··· INFORMATION SHOWN ···

(** * DynamicsWorld: the world/object lifecycle manager of Cinder-Bullet

    A shallow embedding of [src/DynamicsWorld.cpp].  The class keeps a
    registry of collision objects ([mObjects]), forwards every entry and
    exit to the Bullet simulation context ([mWorld]), detects population
    changes in [update] and steps the simulation.

    The Bullet engine, Cinder's [math<float>::max] and the host frame clock
    are external to the repository.  They appear here as small models (module
    [Float32], module [Bullet]) or as parameters ([integrate], the frame rate
    handed to [update]).  Every effect the class has on its registry or on the
    engine is also recorded, in program order, in a ghost [trace], so that
    ordering and "was it called" properties can be stated. *)

From Stdlib Require Import ZArith Lia Bool.
From Stdlib Require Import Floats.SpecFloat.
From stdpp Require Import base list.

···

• [PROBLEM DETAILS] Copy out every line of the data that includes "Stdlib".

• [TASK OUTPUT]
From Stdlib Require Import ZArith Lia Bool.
From Stdlib Require Import Floats.SpecFloat.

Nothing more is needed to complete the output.